In the data below, find the line containing "else fun w => w)", then set down that line and every later line up to and including the line containing "let~ peak_active_flows := Reader.u32 in", exactly.

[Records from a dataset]

###

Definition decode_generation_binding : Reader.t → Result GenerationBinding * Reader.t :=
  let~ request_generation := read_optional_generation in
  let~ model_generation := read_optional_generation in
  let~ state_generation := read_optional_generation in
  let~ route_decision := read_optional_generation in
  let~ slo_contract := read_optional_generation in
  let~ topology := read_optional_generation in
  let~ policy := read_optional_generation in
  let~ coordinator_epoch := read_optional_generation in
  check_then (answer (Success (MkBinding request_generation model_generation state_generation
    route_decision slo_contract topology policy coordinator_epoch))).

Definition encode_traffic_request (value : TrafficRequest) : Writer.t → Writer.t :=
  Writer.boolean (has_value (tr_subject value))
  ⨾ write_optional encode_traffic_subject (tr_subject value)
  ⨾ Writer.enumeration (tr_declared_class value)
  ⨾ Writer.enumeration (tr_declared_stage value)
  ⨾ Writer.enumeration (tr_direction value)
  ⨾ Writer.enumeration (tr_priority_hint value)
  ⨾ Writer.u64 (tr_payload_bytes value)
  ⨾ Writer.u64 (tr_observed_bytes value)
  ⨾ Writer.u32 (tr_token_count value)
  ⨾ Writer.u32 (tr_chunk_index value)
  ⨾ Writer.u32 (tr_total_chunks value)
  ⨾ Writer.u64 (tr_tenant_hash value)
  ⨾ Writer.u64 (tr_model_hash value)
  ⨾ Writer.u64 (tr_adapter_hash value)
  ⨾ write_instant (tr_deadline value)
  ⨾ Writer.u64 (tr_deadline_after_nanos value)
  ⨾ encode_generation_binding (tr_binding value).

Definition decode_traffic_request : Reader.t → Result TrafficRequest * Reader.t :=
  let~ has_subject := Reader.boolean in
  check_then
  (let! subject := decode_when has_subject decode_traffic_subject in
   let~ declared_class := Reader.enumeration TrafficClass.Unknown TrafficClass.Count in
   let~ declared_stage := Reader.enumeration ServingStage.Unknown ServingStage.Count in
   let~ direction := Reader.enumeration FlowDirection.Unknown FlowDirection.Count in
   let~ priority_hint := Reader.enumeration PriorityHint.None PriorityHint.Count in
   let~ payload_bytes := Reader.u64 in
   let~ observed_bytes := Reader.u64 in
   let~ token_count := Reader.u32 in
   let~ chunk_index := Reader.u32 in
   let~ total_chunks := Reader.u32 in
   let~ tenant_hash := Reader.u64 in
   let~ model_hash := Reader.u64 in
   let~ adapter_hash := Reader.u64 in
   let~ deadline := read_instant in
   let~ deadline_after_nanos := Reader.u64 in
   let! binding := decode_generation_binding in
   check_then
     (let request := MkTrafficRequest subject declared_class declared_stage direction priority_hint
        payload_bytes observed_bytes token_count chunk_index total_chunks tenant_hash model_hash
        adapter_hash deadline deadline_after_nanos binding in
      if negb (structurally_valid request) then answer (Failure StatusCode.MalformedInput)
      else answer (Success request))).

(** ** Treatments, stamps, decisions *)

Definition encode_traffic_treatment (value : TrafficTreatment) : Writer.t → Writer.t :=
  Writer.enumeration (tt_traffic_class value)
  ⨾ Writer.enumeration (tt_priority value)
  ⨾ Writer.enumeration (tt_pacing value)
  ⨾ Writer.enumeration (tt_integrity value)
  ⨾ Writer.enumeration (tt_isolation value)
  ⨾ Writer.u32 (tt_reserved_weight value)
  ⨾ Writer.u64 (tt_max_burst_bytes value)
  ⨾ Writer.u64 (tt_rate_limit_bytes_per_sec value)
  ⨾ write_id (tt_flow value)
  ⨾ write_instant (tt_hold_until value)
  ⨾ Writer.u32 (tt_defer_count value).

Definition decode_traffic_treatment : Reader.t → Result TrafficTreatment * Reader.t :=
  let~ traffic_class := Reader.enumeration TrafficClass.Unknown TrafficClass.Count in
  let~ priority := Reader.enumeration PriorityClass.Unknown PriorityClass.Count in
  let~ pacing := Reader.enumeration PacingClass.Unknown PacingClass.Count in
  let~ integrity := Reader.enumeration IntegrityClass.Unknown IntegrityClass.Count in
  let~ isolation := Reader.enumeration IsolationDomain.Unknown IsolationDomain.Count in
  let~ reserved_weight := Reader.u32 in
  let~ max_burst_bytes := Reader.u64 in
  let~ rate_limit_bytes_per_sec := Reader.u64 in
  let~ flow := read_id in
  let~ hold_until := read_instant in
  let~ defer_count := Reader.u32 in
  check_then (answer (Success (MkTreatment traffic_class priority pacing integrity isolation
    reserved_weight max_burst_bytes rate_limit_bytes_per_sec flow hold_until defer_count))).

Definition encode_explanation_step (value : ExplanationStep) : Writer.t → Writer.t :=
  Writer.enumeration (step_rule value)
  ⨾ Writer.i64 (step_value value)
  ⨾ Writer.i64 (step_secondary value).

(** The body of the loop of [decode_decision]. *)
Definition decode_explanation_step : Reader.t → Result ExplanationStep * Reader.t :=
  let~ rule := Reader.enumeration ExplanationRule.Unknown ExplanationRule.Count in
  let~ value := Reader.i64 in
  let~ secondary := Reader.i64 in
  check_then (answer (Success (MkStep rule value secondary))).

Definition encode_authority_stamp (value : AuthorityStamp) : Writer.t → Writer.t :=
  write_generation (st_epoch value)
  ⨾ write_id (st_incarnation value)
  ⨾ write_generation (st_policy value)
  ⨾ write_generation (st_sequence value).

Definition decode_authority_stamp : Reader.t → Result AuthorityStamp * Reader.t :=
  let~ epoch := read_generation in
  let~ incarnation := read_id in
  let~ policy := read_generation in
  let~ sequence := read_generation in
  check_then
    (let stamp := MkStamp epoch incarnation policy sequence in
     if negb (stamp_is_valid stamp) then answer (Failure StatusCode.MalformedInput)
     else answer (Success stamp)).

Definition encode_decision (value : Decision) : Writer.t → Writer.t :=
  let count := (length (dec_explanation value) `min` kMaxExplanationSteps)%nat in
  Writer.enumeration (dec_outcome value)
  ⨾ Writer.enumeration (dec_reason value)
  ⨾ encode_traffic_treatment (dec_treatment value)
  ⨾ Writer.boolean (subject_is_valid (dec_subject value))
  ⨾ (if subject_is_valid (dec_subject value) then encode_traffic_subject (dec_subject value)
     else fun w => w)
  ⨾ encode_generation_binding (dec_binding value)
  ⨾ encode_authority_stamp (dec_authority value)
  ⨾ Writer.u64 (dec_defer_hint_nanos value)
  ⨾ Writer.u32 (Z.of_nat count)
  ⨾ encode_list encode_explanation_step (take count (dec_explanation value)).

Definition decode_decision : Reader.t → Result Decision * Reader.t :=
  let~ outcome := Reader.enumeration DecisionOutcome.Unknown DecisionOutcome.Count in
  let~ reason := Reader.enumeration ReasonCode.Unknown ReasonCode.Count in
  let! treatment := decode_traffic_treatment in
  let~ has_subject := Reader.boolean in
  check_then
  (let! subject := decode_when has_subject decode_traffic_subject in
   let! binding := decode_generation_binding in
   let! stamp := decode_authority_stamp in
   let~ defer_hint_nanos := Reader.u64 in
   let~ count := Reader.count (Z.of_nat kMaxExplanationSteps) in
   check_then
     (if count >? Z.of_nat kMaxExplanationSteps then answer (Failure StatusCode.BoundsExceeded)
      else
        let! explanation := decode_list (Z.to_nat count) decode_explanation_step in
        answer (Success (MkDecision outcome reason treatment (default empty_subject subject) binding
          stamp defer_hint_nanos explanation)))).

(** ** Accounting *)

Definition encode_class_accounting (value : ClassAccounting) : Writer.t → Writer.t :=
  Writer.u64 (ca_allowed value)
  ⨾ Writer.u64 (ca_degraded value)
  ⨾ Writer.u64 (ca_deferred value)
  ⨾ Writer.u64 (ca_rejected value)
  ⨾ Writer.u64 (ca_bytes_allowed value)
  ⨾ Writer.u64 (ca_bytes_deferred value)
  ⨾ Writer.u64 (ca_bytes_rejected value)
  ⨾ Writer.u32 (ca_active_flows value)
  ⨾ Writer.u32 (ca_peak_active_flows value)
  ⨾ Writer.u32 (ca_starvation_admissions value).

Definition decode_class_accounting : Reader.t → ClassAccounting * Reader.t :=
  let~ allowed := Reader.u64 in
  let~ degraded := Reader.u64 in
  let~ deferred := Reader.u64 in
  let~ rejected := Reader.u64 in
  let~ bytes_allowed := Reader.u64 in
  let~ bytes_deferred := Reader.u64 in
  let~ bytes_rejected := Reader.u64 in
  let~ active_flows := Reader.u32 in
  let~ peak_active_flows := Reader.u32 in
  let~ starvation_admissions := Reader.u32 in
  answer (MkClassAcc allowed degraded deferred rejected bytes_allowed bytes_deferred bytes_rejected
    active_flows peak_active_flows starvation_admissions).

###

ANSWER SECTION:
     else fun w => w)
  ⨾ encode_generation_binding (dec_binding value)
  ⨾ encode_authority_stamp (dec_authority value)
  ⨾ Writer.u64 (dec_defer_hint_nanos value)
  ⨾ Writer.u32 (Z.of_nat count)
  ⨾ encode_list encode_explanation_step (take count (dec_explanation value)).

Definition decode_decision : Reader.t → Result Decision * Reader.t :=
  let~ outcome := Reader.enumeration DecisionOutcome.Unknown DecisionOutcome.Count in
  let~ reason := Reader.enumeration ReasonCode.Unknown ReasonCode.Count in
  let! treatment := decode_traffic_treatment in
  let~ has_subject := Reader.boolean in
  check_then
  (let! subject := decode_when has_subject decode_traffic_subject in
   let! binding := decode_generation_binding in
   let! stamp := decode_authority_stamp in
   let~ defer_hint_nanos := Reader.u64 in
   let~ count := Reader.count (Z.of_nat kMaxExplanationSteps) in
   check_then
     (if count >? Z.of_nat kMaxExplanationSteps then answer (Failure StatusCode.BoundsExceeded)
      else
        let! explanation := decode_list (Z.to_nat count) decode_explanation_step in
        answer (Success (MkDecision outcome reason treatment (default empty_subject subject) binding
          stamp defer_hint_nanos explanation)))).

(** ** Accounting *)

Definition encode_class_accounting (value : ClassAccounting) : Writer.t → Writer.t :=
  Writer.u64 (ca_allowed value)
  ⨾ Writer.u64 (ca_degraded value)
  ⨾ Writer.u64 (ca_deferred value)
  ⨾ Writer.u64 (ca_rejected value)
  ⨾ Writer.u64 (ca_bytes_allowed value)
  ⨾ Writer.u64 (ca_bytes_deferred value)
  ⨾ Writer.u64 (ca_bytes_rejected value)
  ⨾ Writer.u32 (ca_active_flows value)
  ⨾ Writer.u32 (ca_peak_active_flows value)
  ⨾ Writer.u32 (ca_starvation_admissions value).

Definition decode_class_accounting : Reader.t → ClassAccounting * Reader.t :=
  let~ allowed := Reader.u64 in
  let~ degraded := Reader.u64 in
  let~ deferred := Reader.u64 in
  let~ rejected := Reader.u64 in
  let~ bytes_allowed := Reader.u64 in
  let~ bytes_deferred := Reader.u64 in
  let~ bytes_rejected := Reader.u64 in
  let~ active_flows := Reader.u32 in
  let~ peak_active_flows := Reader.u32 in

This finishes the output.